(* ===== verification/Lock.v ===== *)
(** * [asyncio.Lock]

    The lock of CPython 3.11 and later, which [operations.py] takes per device:
    a flag and the queue of the waiting coroutines, each with the state of its
    future.  Between two awaits nothing else runs, so each function is atomic. *)
From S2P Require Import Prelude.

Inductive waiter_state := Waiting | Woken | WaitCancelled.
#[export] Instance waiter_state_eq_dec : EqDecision waiter_state.
Proof. solve_decision. Defined.

Record lock := Lock { locked : bool; waiters : list (nat * waiter_state) }.
Definition Lock_init : lock := Lock false [].

Definition is_cancelled_waiter (w : nat * waiter_state) : bool := bool_decide (snd w = WaitCancelled).

(** [acquire()] up to its first await: [true] if the lock was taken. *)
Definition acquire (who : nat) (l : lock) : lock * bool :=
  if negb (locked l) && forallb is_cancelled_waiter (waiters l)
  then (Lock true (waiters l), true)
  else (Lock (locked l) (waiters l ++ [(who, Waiting)]), false).

Definition wake_first (ws : list (nat * waiter_state)) : list (nat * waiter_state) :=
  match ws with
  | (who, Waiting) :: ws => (who, Woken) :: ws
  | ws => ws
  end.

Definition release (l : lock) : lock * res unit :=
  if locked l then (Lock false (wake_first (waiters l)), Ok tt)
  else (l, raise RuntimeError "Lock is not acquired.").

Definition waiter (who : nat) (l : lock) : option waiter_state :=
  option_map snd (find (λ w, bool_decide (fst w = who)) (waiters l)).
Definition remove_waiter (who : nat) (ws : list (nat * waiter_state)) : list (nat * waiter_state) :=
  filter (λ w, fst w ≠ who) ws.

(** The rest of [acquire()], when the future is done: with its result, or with
    the cancellation of the coroutine. *)
Definition acquire_woken (who : nat) (l : lock) : lock := Lock true (remove_waiter who (waiters l)).
Definition acquire_cancelled (who : nat) (l : lock) : lock :=
  let ws := remove_waiter who (waiters l) in
  Lock (locked l) (if locked l then ws else wake_first ws).

(** [fut.cancel()]: only a pending future is cancelled. *)
Definition cancel_waiter (who : nat) (l : lock) : lock :=
  Lock (locked l) (map (λ w, if bool_decide (w = (who, Waiting)) then (who, WaitCancelled) else w) (waiters l)).

(** ** At most one waiter is woken, at the head, and only while the lock is free *)

Definition no_woken (ws : list (nat * waiter_state)) : Prop := Forall (λ w, snd w ≠ Woken) ws.
Definition lock_ok (l : lock) : Prop :=
  no_woken (tail (waiters l)) ∧ ((∃ who, head (waiters l) = Some (who, Woken)) → locked l = false).

Lemma lock_ok_init : lock_ok Lock_init.
Proof. split; [constructor | by intros [? ?]]. Qed.

Lemma no_woken_filter P `{!∀ w, Decision (P w)} ws : no_woken ws → no_woken (filter P ws).
Proof. intros Hws. apply Forall_forall. intros w [_ Hw]%list_elem_of_filter. by apply (proj1 (Forall_forall _ _) Hws). Qed.

Lemma tail_snoc_woken ws who : no_woken (tail ws) → no_woken (tail (ws ++ [(who, Waiting)])).
Proof. destruct ws as [|w ws]; cbn; [constructor |]. intros H. apply Forall_app. split; [done |]. by repeat constructor. Qed.

Lemma acquire_ok who l : lock_ok l → lock_ok (fst (acquire who l)).
Proof.
  intros [Ht Hh]. unfold acquire. destruct (negb (locked l) && _) eqn:E; split; cbn.
  - done.
  - apply andb_true_iff in E as [_ Hall]. intros (w & Hw). destruct (waiters l); [done |].
    cbn in Hw. injection Hw as ->. done.
  - by apply tail_snoc_woken.
  - intros (w & Hw). apply Hh. destruct (waiters l) as [|w' ws]; cbn in *; [done | by exists w].
Qed.

Lemma wake_first_tail ws : tail (wake_first ws) = tail ws.
Proof. by destruct ws as [|[? []] ?]. Qed.

Lemma release_ok l : lock_ok l → lock_ok (fst (release l)).
Proof. intros [Ht Hh]. unfold release. destruct (locked l) eqn:E; [split; cbn; [by rewrite wake_first_tail | done] |]. by split. Qed.

(** Removing a waiter keeps the rest in order. *)
Lemma remove_tail who ws : no_woken (tail ws) → no_woken (tail (remove_waiter who ws)).
Proof.
  destruct ws as [|w ws]; cbn [tail]; [done |]. intros H. unfold remove_waiter. rewrite filter_cons.
  destruct (decide _); cbn [tail]; [by apply no_woken_filter |].
  pose proof (no_woken_filter (λ w, fst w ≠ who) ws H) as Hf. by destruct (filter _ ws); [| inversion Hf].
Qed.

Lemma remove_head who ws w : no_woken (tail ws) →
  head (remove_waiter who ws) = Some (w, Woken) → head ws = Some (w, Woken) ∧ w ≠ who.
Proof.
  destruct ws as [|v ws]; cbn [tail head]; [done |]. intros H. unfold remove_waiter. rewrite filter_cons.
  destruct (decide _) as [Hv|]; cbn [head]; [by intros [= ->] |].
  pose proof (no_woken_filter (λ w, fst w ≠ who) ws H) as Hf. destruct (filter _ ws) as [|x xs]; [done |].
  intros [= ->]. inversion Hf. done.
Qed.

Lemma acquire_cancelled_ok who l : lock_ok l → lock_ok (acquire_cancelled who l).
Proof.
  intros [Ht Hh]. unfold acquire_cancelled. destruct (locked l) eqn:E; split; cbn.
  - by apply remove_tail.
  - intros (w & [Hw _]%remove_head); [| done]. apply Hh. by exists w.
  - rewrite wake_first_tail. by apply remove_tail.
  - done.
Qed.

Lemma cancel_waiter_ok who l : lock_ok l → lock_ok (cancel_waiter who l).
Proof.
  intros [Ht Hh]. unfold cancel_waiter. destruct (waiters l) as [|w ws]; split; cbn in *; try done.
  - apply Forall_map. eapply Forall_impl; [exact Ht |]. intros x Hx. cbn. by case_bool_decide.
  - intros (v & [= Hv]). case_bool_decide; [done |]. subst w. apply Hh. by exists v.
Qed.

(** A woken waiter finds the lock free, and is the only one. *)
Lemma woken_free who l : lock_ok l → waiter who l = Some Woken → locked l = false ∧ lock_ok (acquire_woken who l).
Proof.
  intros [Ht Hh] Hw. unfold waiter in Hw. destruct (find _ _) as [[w s]|] eqn:E; [| done]. cbn in Hw. injection Hw as ->.
  apply find_some in E as [Hin Hw%bool_decide_eq_true]. cbn in Hw. subst w. apply list_elem_of_In in Hin.
  assert (Hhead : head (waiters l) = Some (who, Woken)).
  { destruct (waiters l) as [|w ws]; [by apply not_elem_of_nil in Hin |]. apply elem_of_cons in Hin as [<- |Hin]; [done |].
    by destruct (proj1 (Forall_forall _ _) Ht _ Hin). }
  split; [apply Hh; by exists who |]. split; cbn; [by apply remove_tail |].
  intros (w & [Hw Hne]%remove_head); [| done]. congruence.
Qed.

(** Nobody jumps the queue: the lock is taken at once only if it is free and
    every waiter has been cancelled. *)
Lemma acquire_fair who l l' : acquire who l = (l', true) →
  locked l = false ∧ Forall (λ w, snd w = WaitCancelled) (waiters l) ∧ l' = Lock true (waiters l).
Proof.
  unfold acquire. destruct (_ && _) eqn:E; [| done]. intros [= <-]. apply andb_true_iff in E as [Hl Hw].
  split; [by destruct (locked l) |]. split; [| done]. apply Forall_forall. intros w Hin%list_elem_of_In.
  rewrite forallb_forall in Hw. by apply Hw, bool_decide_eq_true in Hin.
Qed.

(** ** A free lock leaves nobody waiting *)

(** The first waiter of a free lock is woken or cancelled: it will run. *)
Definition lock_live (l : lock) : Prop :=
  locked l = false → ∀ who s, head (waiters l) = Some (who, s) → s ≠ Waiting.

Lemma lock_live_locked ws : lock_live (Lock true ws).
Proof. done. Qed.
Lemma wake_first_live ws : lock_live (Lock false (wake_first ws)).
Proof. intros _ who s. destruct ws as [|[w []] ws]; cbn; [done |..]; by intros [= _ <-]. Qed.

Lemma acquire_live who l : lock_live l → lock_live (fst (acquire who l)).
Proof.
  intros H. unfold acquire. destruct (negb (locked l) && _) eqn:E; [apply lock_live_locked |].
  cbn. intros Hl w s. cbn in *. destruct (waiters l) as [|x ws] eqn:Hw; [by rewrite Hl in E |].
  cbn. intros Hx. apply (H Hl w s). by rewrite Hw.
Qed.
Lemma release_live l : lock_live l → lock_live (fst (release l)).
Proof. intros H. unfold release. destruct (locked l); [apply wake_first_live | done]. Qed.
Lemma acquire_cancelled_live who l : lock_live (acquire_cancelled who l).
Proof. unfold acquire_cancelled. destruct (locked l); [apply lock_live_locked | apply wake_first_live]. Qed.
Lemma cancel_waiter_live who l : lock_live l → lock_live (cancel_waiter who l).
Proof.
  intros H Hl w s. cbn in *. specialize (H Hl). destruct (waiters l) as [|x ws]; [done |]. cbn. intros [= Hx].
  case_bool_decide; [congruence |]. subst x. by apply (H w).
Qed.

(** The coroutines in the queue, in order. *)
Definition queue (l : lock) : list nat := map fst (waiters l).

Lemma wake_first_queue ws : map fst (wake_first ws) = map fst ws.
Proof. by destruct ws as [|[w []] ws]. Qed.
Lemma remove_queue who w ws : w ∈ map fst (remove_waiter who ws) ↔ w ≠ who ∧ w ∈ map fst ws.
Proof.
  unfold remove_waiter. rewrite !list_elem_of_fmap. split.
  - intros (x & -> & [Hx Hin]%list_elem_of_filter). split; [done |]. by exists x.
  - intros [Hne (x & -> & Hin)]. exists x. split; [done |]. by apply list_elem_of_filter.
Qed.
Lemma acquire_queue who l : queue (fst (acquire who l)) = queue l ++ (if snd (acquire who l) then [] else [who]).
Proof. unfold acquire, queue. destruct (_ && _); cbn; [by rewrite app_nil_r | by rewrite map_app]. Qed.
Lemma release_queue l : queue (fst (release l)) = queue l.
Proof. unfold release, queue. destruct (locked l); [apply wake_first_queue | done]. Qed.
Lemma cancel_waiter_queue who l : queue (cancel_waiter who l) = queue l.
Proof. unfold cancel_waiter, queue. cbn. rewrite map_map. apply map_ext. intros w. by case_bool_decide; [subst |]. Qed.
Lemma acquire_cancelled_queue who w l : w ∈ queue (acquire_cancelled who l) ↔ w ≠ who ∧ w ∈ queue l.
Proof. unfold acquire_cancelled, queue. destruct (locked l); cbn; rewrite ?wake_first_queue; apply remove_queue. Qed.
Lemma acquire_cancelled_locked who l : locked (acquire_cancelled who l) = locked l.
Proof. done. Qed.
::::
## PROBLEM
Quote exactly the stretch of lines above that starts at the first one and ends at the line with "Definition Lock_init : lock := Lock false [].", and nothing beyond it.

## RESPONSE
(* ===== verification/Lock.v ===== *)
(** * [asyncio.Lock]

    The lock of CPython 3.11 and later, which [operations.py] takes per device:
    a flag and the queue of the waiting coroutines, each with the state of its
    future.  Between two awaits nothing else runs, so each function is atomic. *)
From S2P Require Import Prelude.

Inductive waiter_state := Waiting | Woken | WaitCancelled.
#[export] Instance waiter_state_eq_dec : EqDecision waiter_state.
Proof. solve_decision. Defined.

Record lock := Lock { locked : bool; waiters : list (nat * waiter_state) }.
Definition Lock_init : lock := Lock false [].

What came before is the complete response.